Cependant, nous sommes capables aujourd’hui, après avoir repris l’initiative, grâce à la persévérance, aux efforts déployés et à notre attachement pour ce qui est juste pour nous et pour les générations futures qui, nous l’espérons, vivront une époque meilleure que celle que nous avons vécu. Et d’établir un fonds souverain qui préserve les rentrées conformément à la proposition de loi soumise à cet égard.
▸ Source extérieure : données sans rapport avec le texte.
(** ** The parts *)
Fixpoint chunks (n : nat) (msg : list Z) : list (list Z) :=
  match n with
  | O => []
  | S n => take (Z.to_nat MULTI_PART) msg :: chunks n (drop (Z.to_nat MULTI_PART) msg)
  end.
Definition n_parts (sz : Z) : nat := Z.to_nat (parts sz).

(** the bodies of the parts, the last of which is marked *)
Fixpoint part_list (f : bool → list Z → list Z) (cs : list (list Z)) : list (list Z) :=
  match cs with
  | [] => []
  | [c] => [f true c]
  | c :: cs => f false c :: part_list f cs
  end.
Definition request_part (session : Z) (last : bool) (chunk : list Z) : list Z :=
  (if last then 3 else 2) :: dword session ++ chunk.
Definition response_part (session : Z) (last : bool) (chunk : list Z) : list Z :=
  dword session ++ (if last then 4 else 3) :: chunk.

Lemma u32_small x : 0 ≤ x < 2 ^ 32 → u32 x = x.
Proof. apply Z.mod_small. Qed.

(** one more part than whole ones before it *)
Definition cut (n : nat) (sz : Z) : Prop :=
  (Z.of_nat n - 1) * MULTI_PART < sz ≤ Z.of_nat n * MULTI_PART.

Lemma cut_parts sz : 0 < sz < 2 ^ 32 → cut (n_parts sz) sz.
Proof. intros H. unfold cut, n_parts, parts, MULTI_PART. rewrite u32_small by lia. Z.div_mod_to_equations. lia. Qed.

Lemma take_prefix {A} n (l : list A) : take (List.length (take n l)) l = take n l.
Proof.
  rewrite length_take. destruct (Nat.le_ge_cases n (List.length l)); [by rewrite Nat.min_l|].
  by rewrite Nat.min_r, !take_ge by lia.
Qed.

#[local] Opaque MULTI_PART.
Record cut_step (n : nat) (msg c rest : list Z) : Prop := {
  cs_size : (if bool_decide (MULTI_PART < Zlen msg) then MULTI_PART else Zlen msg) = Zlen c;
  cs_range : 0 ≤ Zlen c ≤ MULTI_PART;
  cs_read : copy_block msg (Zlen c) = LRet c;
  cs_drop : drop (Z.to_nat (Zlen c)) msg = rest;
  cs_rest : Zlen msg - Zlen c = Zlen rest;
  cs_cut : cut n (Zlen rest);
  cs_list f : part_list f (chunks (S n) msg) =
    f (negb (bool_decide (MULTI_PART < Zlen msg))) c :: part_list f (chunks n rest)
}.

Lemma cut_step_ok n msg : cut (S n) (Zlen msg) →
  cut_step n msg (take (Z.to_nat MULTI_PART) msg) (drop (Z.to_nat MULTI_PART) msg).
Proof.
  unfold cut. intros Hc. set (c := take _ msg). set (rest := drop _ msg). pose proof (Zlen_nonneg msg) as H0.
  assert (0 < MULTI_PART) as HM by done.
  assert (Zlen c = if bool_decide (MULTI_PART < Zlen msg) then MULTI_PART else Zlen msg) as Hl.
  { unfold c, Zlen in *. rewrite length_take. case_bool_decide; lia. }
  assert (drop (Z.to_nat (Zlen c)) msg = rest) as Hd.
  { rewrite Hl. unfold rest. case_bool_decide; [done|]. unfold Zlen in *. by rewrite !drop_ge by lia. }
  assert (Zlen msg - Zlen c = Zlen rest) as Hr.
  { pose proof (take_drop (Z.to_nat MULTI_PART) msg) as E. fold c rest in E. rewrite <- E at 1. rewrite Zlen_app. lia. }
  assert (0 ≤ Zlen c ≤ MULTI_PART) as Hcr by (rewrite Hl; case_bool_decide; lia).
  split; [by rewrite Hl|done| |done|done| |].
  - rewrite copy_block_ok by (pose proof (Zlen_nonneg rest); lia).
    f_equal. unfold c, Zlen. rewrite Nat2Z.id. apply take_prefix.
  - unfold cut. rewrite <- Hr, Hl. case_bool_decide; nia.
  - intros f. cbn [chunks part_list]. fold c rest. destruct n as [|n].
    + rewrite bool_decide_eq_false_2 by lia. done.
    + rewrite bool_decide_eq_true_2 by lia. done.
Qed.

#[local] Transparent MULTI_PART.

(** the array of the parts: the mark of the part is stored before its length *)
Lemma packreq_multi_spec n buf session msg : stack_array buf → Zlen msg < 2 ^ 32 → cut n (Zlen msg) →
  packreq_multi n buf session msg (Zlen msg) = LRet (frame <$> part_list (request_part (u32 session)) (chunks n msg)).
Proof.
  revert buf msg. induction n as [|n IH]; intros buf msg Hb Hm Hc; [done|].
  apply cut_step_ok in Hc as [Hs Hcr Hrd Hdr Hrs Hcut Hpl]. rewrite Hpl. clear Hpl.
  set (c := take _ msg) in *. set (rest := drop (Z.to_nat MULTI_PART) msg) in *. clearbody c rest. cbn [packreq_multi].
  set (k := if bool_decide _ then _ else _).
  set (t := if negb (bool_decide (MULTI_PART < Zlen msg)) then 3 else 2).
  assert (k = (Zlen c, t)) as -> by (unfold k, t; rewrite <- Hs; by case_bool_decide). cbv beta iota.
  destruct (starts_any buf 3 Hb ltac:(by vm_compute)) as (pre & Hp & Hst).
  destruct pre as [|x0 [|x1 [|x2 [|? ?]]]]; unfold Zlen in Hp; cbn in Hp; try lia. clear Hp.
  destruct (poke_over buf [x0; x1] [x2] [] 2 [t] Hst eq_refl eq_refl) as (b1 & -> & H1). rewrite LRet_bind. clear Hst.
  destruct (fill_header_over b1 x0 x1 [t] (Zlen c + 5) H1 ltac:(lens)) as (b2 & -> & H2). rewrite LRet_bind. clear H1.
  next_field H2. rewrite Hrd, LRet_bind. next_field H2. pushed H2.
  pose proof (Zlen_nonneg rest). rewrite Hdr, Hrs, (u32_small (Zlen rest)) by lia.
  rewrite IH by (try apply H2; lia || done). rewrite LRet_bind. cbn [fmap list_fmap]. do 2 f_equal.
  rewrite <- !app_assoc. unfold request_part. fold t. apply word_frame. lens.
Qed.

Lemma packresponse_parts_spec n buf session msg : stack_array buf → Zlen msg < 2 ^ 64 → cut n (Zlen msg) →
  packresponse_parts n buf session msg (Zlen msg) = LRet (frame <$> part_list (response_part session) (chunks n msg)).
Proof.
  revert buf msg. induction n as [|n IH]; intros buf msg Hb Hm Hc; [done|].
  apply cut_step_ok in Hc as [Hs Hcr Hrd Hdr Hrs Hcut Hpl]. rewrite Hpl. clear Hpl.
  set (c := take _ msg) in *. set (rest := drop (Z.to_nat MULTI_PART) msg) in *. clearbody c rest. cbn [packresponse_parts].
  set (k := if bool_decide _ then _ else _).
  set (t := if negb (bool_decide (MULTI_PART < Zlen msg)) then 4 else 3).
  assert (k = (Zlen c, t)) as -> by (unfold k, t; rewrite <- Hs; by case_bool_decide). cbv beta iota.
  destruct (starts_any buf 7 Hb ltac:(by vm_compute)) as (pre & Hp & Hst).
  destruct pre as [|x0 [|x1 [|x2 [|x3 [|x4 [|x5 [|x6 [|? ?]]]]]]]]; unfold Zlen in Hp; cbn in Hp; try lia. clear Hp.
  destruct (poke_over buf [x0; x1; x2; x3; x4; x5] [x6] [] 6 [t] Hst eq_refl eq_refl) as (b1 & -> & H1). rewrite LRet_bind. clear Hst.
  destruct (fill_header_over b1 x0 x1 [x2; x3; x4; x5; t] (Zlen c + 5) H1 ltac:(lens)) as (b2 & -> & H2). rewrite LRet_bind. clear H1.
  destruct (poke_over b2 (word (Zlen c + 5)) [x2; x3; x4; x5] [t] 2 (dword session) H2 eq_refl eq_refl) as (b3 & E & H3).
  unfold fill_uint32. fold (dword session). rewrite E, LRet_bind. clear E H2.
  rewrite Hrd, LRet_bind. next_field H3. pushed H3.
  pose proof (Zlen_nonneg rest). rewrite Hdr, Hrs. unfold u64. rewrite Z.mod_small by lia.
  rewrite IH by (try apply H3; lia || done). rewrite LRet_bind. cbn [fmap list_fmap]. do 2 f_equal.
  rewrite <- !app_assoc. unfold response_part. fold t. apply word_frame. lens.
Qed.

(** ** The bodies of a request *)
Definition request_bodies (addr : value) (session : Z) (msg : list Z) (is_push : bool) : list (list Z) :=
  if bool_decide (Zlen msg < MULTI_PART) then [whole_body addr (if is_push then 0 else session) msg]
  else first_body addr session (Zlen msg) is_push ::
       part_list (request_part session) (chunks (n_parts (Zlen msg)) msg).

Definition next_session (session : Z) : Z := if bool_decide (session = INT_MAX) then 1 else session + 1.

Definition split_frames (l : list (list Z)) : list Z * option (list (list Z)) :=
  match l with
  | [] => ([], None)
  | f :: [] => (f, None)
  | f :: l => (f, Some l)
  end.

Lemma chunks_length n msg : List.length (chunks n msg) = n.
Proof. revert msg. induction n as [|n IH]; intros msg; cbn; [done|]. by rewrite IH. Qed.
Lemma part_list_length f cs : List.length (part_list f cs) = List.length cs.
Proof. induction cs as [|c [|d cs] IH]; [done..|]. cbn [part_list List.length] in *. by rewrite IH. Qed.

Lemma parts_positive sz : MULTI_PART ≤ sz < 2 ^ 32 → 1 ≤ parts sz.
Proof. unfold parts, MULTI_PART. intros H. rewrite u32_small by lia. Z.div_mod_to_equations. lia. Qed.

Lemma packrequest_spec buf buf2 addr session msg is_push :
  stack_array buf → stack_array buf2 → address_ok addr → 0 < session < 2 ^ 31 → Zlen msg < 2 ^ 32 →
  packrequest buf buf2 addr session (Some msg) (Zlen msg) is_push =
  let '(request, parts) := split_frames (frame <$> request_bodies addr session msg is_push) in
  Run 1 (LRet (request, next_session session, parts)).
Proof.
  intros Hb Hb2 Ha Hs Hm. unfold packrequest. pose proof (Zlen_nonneg msg).
  rewrite (u32_small (Zlen msg)), i32_small, bool_decide_eq_false_2 by lia.
  set (new := if bool_decide _ then _ else _).
  assert (new = next_session session) as ->.
  { unfold new, next_session, INT_MAX. rewrite u32_small by lia. repeat case_bool_decide; lia. }
  unfold request_bodies. case_bool_decide as Hw.
  - assert ((if is_number addr then packreq_number buf addr session msg (Zlen msg) is_push
             else packreq_string buf addr session msg (Zlen msg) is_push) =
            call (LRet (frame (whole_body addr (if is_push then 0 else session) msg), 0))) as ->.
    { rewrite <- (u32_small session) at 3 by lia.
      destruct addr; try done; [by apply packreq_number_whole|by apply packreq_string_whole]. }
    done.
  - assert (MULTI_PART ≤ Zlen msg) as Hm' by lia. pose proof (parts_positive (Zlen msg) ltac:(lia)) as Hp.
    assert ((if is_number addr then packreq_number buf addr session msg (Zlen msg) is_push
             else packreq_string buf addr session msg (Zlen msg) is_push) =
            call (LRet (frame (first_body addr session (Zlen msg) is_push), parts (Zlen msg)))) as ->.
    { rewrite <- (u32_small session) at 3 by lia.
      destruct addr; try done; [by apply packreq_number_first|by apply packreq_string_first]. }
    unfold mbind, run_bind, call. cbn [answer frees]. cbv beta iota. rewrite bool_decide_eq_false_2 by lia. cbn [answer frees].
    rewrite packreq_multi_spec by (try apply cut_parts; unfold MULTI_PART in *; lia || done).
    rewrite (u32_small session) by lia. cbn [answer frees fmap list_fmap].
    pose proof (part_list_length (request_part session) (chunks (n_parts (Zlen msg)) msg)) as Hl.
    rewrite chunks_length in Hl. unfold n_parts in *. destruct (part_list _ _) eqn:E; [cbn in Hl; lia|]. done.
Qed.

(** ** Frames are packets of the packet filter *)
Definition body_ok (body : list Z) : Prop := Zlen body < 0x10000.

Lemma word_size n : 0 ≤ n < 0x10000 → Z.lor (Z.shiftl (Z.land (Z.shiftr n 8) 0xff) 8) (Z.land n 0xff) = n.
Proof.
  intros H. rewrite byte_at, byte_low by lia. rewrite lor_shift by (try apply mod_byte; lia).
  Z.div_mod_to_equations. lia.
Qed.

Lemma unpacked_frames bodies : Forall body_ok bodies → unpacked (mjoin (frame <$> bodies)) = (bodies, []).
Proof.
  induction 1 as [|body bodies Hb Hok IH]; [done|]. rewrite fmap_cons, mjoin_cons. unfold frame at 1, word.
  rewrite <- app_assoc. cbn [app]. rewrite unpacked_cons. cbv zeta. unfold body_ok in Hb. pose proof (Zlen_nonneg body).
  rewrite word_size, Zlen_app by lia. pose proof (Zlen_nonneg (mjoin (frame <$> bodies))).
  rewrite decide_False by lia. unfold Zlen. rewrite Nat2Z.id, take_app_length, drop_app_length, IH. done.
Qed.

Lemma chunks_bounded n msg : Forall (λ c, Zlen c ≤ MULTI_PART) (chunks n msg).
Proof.
  revert msg. induction n as [|n IH]; intros msg; cbn [chunks]; constructor; [|apply IH].
  unfold MULTI_PART, Zlen. rewrite length_take. lia.
Qed.

Lemma part_list_Forall (P Q : list Z → Prop) f cs : (∀ b c, Q c → P (f b c)) → Forall Q cs → Forall P (part_list f cs).
Proof.
  intros Hf. induction 1 as [|c cs Hc Hcs IH]; [by apply Forall_nil|]. cbn [part_list].
  destruct cs; [constructor; [by apply Hf|by apply Forall_nil]|constructor; [by apply Hf|exact IH]].
Qed.

Lemma request_bodies_ok addr session msg is_push : address_ok addr → Forall body_ok (request_bodies addr session msg is_push).
Proof.
  intros Ha. pose proof (address_bytes_length addr Ha). unfold request_bodies. case_bool_decide.
  - constructor; [|by apply Forall_nil]. unfold body_ok, whole_body. rewrite Zlen_cons, !Zlen_app, Zlen_dword.
    unfold MULTI_PART in *. lia.
  - constructor; [unfold body_ok, first_body; rewrite Zlen_cons, !Zlen_app, !Zlen_dword; lia|].
    eapply part_list_Forall; [|apply chunks_bounded]. intros b c Hc. cbv beta in Hc.
    unfold body_ok, request_part, MULTI_PART in *. rewrite Zlen_cons, Zlen_app, Zlen_dword. lia.
Qed.

(** ** Reading them *)
Definition pointer (body : list Z) : lua_message := MPointer body (Zlen body).

Lemma lunpack_kind body t rest : body = t :: rest → Zlen body < 2 ^ 31 →
  lunpackrequest (pointer body) =
  let sz := Zlen body in
  if bool_decide (t = 0) then unpackreq_number body sz
  else if bool_decide (t = 1) then unpackmreq_number body sz false
  else if bool_decide (t = 0x41) then unpackmreq_number body sz true
  else if bool_decide (t = 2 ∨ t = 3) then unpackmreq_part body sz
  else if bool_decide (t = 4) then unpacktrace body sz
  else if bool_decide (t = 0x80) then unpackreq_string body sz
  else if bool_decide (t = 0x81) then unpackmreq_string body sz false
  else if bool_decide (t = 0xc1) then unpackmreq_string body sz true
  else LError (Message ("Invalid req package type " +:+ fmt_d (signed_char t))).
Proof.
  intros Hb Hl. unfold lunpackrequest, pointer. rewrite i32_small by (pose proof (Zlen_nonneg body); lia).
  assert (byte_of body 0 = LRet t) as -> by (subst; done). done.
Qed.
Les champs pétroliers 8, 9 et 10 dans la zone économique exclusive étaient menacés, mais grâce à l’accord, nous avons pu les préserver et les protéger et nous les investirons pleinement. En effet, la voie d’exploration ouvrira les portes à de nouveaux gisements pétroliers et offriront à d’autres entreprises la possibilité de participer aux opérations d’exploration et d’extraction, ce qui rétablit la confiance dans notre pays et renforce l’espoir que notre économie se relèvera de l’abîme dans lequel il est tombé.
La prochaine étape devrait être celle de tenir des pourparlers avec la Syrie pour résoudre la zone contestée avec elle, qui s’étend sur plus de 900 kilomètres carrés, par des discussions fraternelles.
Il est également nécessaire de revoir la frontière délimitée avec Chypre et de décider ce qu’il faut faire à l’avenir.
Je vous dédie cet exploit, à vous les Libanais. Je voudrais, en votre nom, remercier le président des États-Unis d’Amérique, Joe Biden, en particulier le médiateur américain, Amos Hochstein et son équipe, et l’ambassadrice américaine à Beyrouth et ses adjoints.
Je remercie également l’Etat français et notre ami le président Emmanuel Macron et ses collaborateurs, l’ambassadrice de France à Beyrouth et ses assistants pour avoir suivi le cours des négociations, notamment avec Total.
Je remercie également l’ONU, qui a accueilli une partie des négociations à Naqoura, qui accueillera la conclusion nécessaire des négociations, et les pays frères et amis qui se sont tenus aux côtés du droit libanais et l’ont soutenu, et saluant tout particulièrement l’État du Qatar et son émir Sheikh Tamim ben Hamad Al Thani pour l’intérêt qu’il a montré pour investir au Liban et y renforcer la stabilité.
Des remerciements sont également adressés au Président du Parlement, M. Nabih Berri, au Premier Ministre, M. Najib Mikati, et au Vice-Président du Parlement, M. Elias Bou Saab, qui, ces derniers mois, ont dirigé, avec les membres de l’équipe, y compris des militaires, des experts et des techniciens, des négociations difficiles et ardues.
Je remercie également tous les responsables qui se sont succédé dans ce dossier aux Ministères de l’Energie et des Eaux et celui des Affaires Etrangères, ainsi que l’Autorité de Gestion du Secteur Pétrolier , son président et ses membres, la direction de l’armée, en particulier le chef et les membres de l’équipe des négociations, les responsables du Département d’hydrographie, et tous les experts et techniciens qui ont contribué, par leur expérience et leurs connaissances, à la réussite du processus de négociation.
Quant à vous, Libanaises et ls Libanais, les remerciements vous sont doubles car, par votre constance, votre fermeté, votre lutte et votre résistance, qui s’est avérée être un élément de force pour le Liban, vous avez contribué à fortifier la position libanaise dans les négociations, comme dans la confrontation. Vous y êtes parvenu, pour vous et pour les générations futures, tout cela pour l’élévation de votre pays, son progrès, sa prospérité, et le confort de son peuple. Vive les Libanais et le Liban.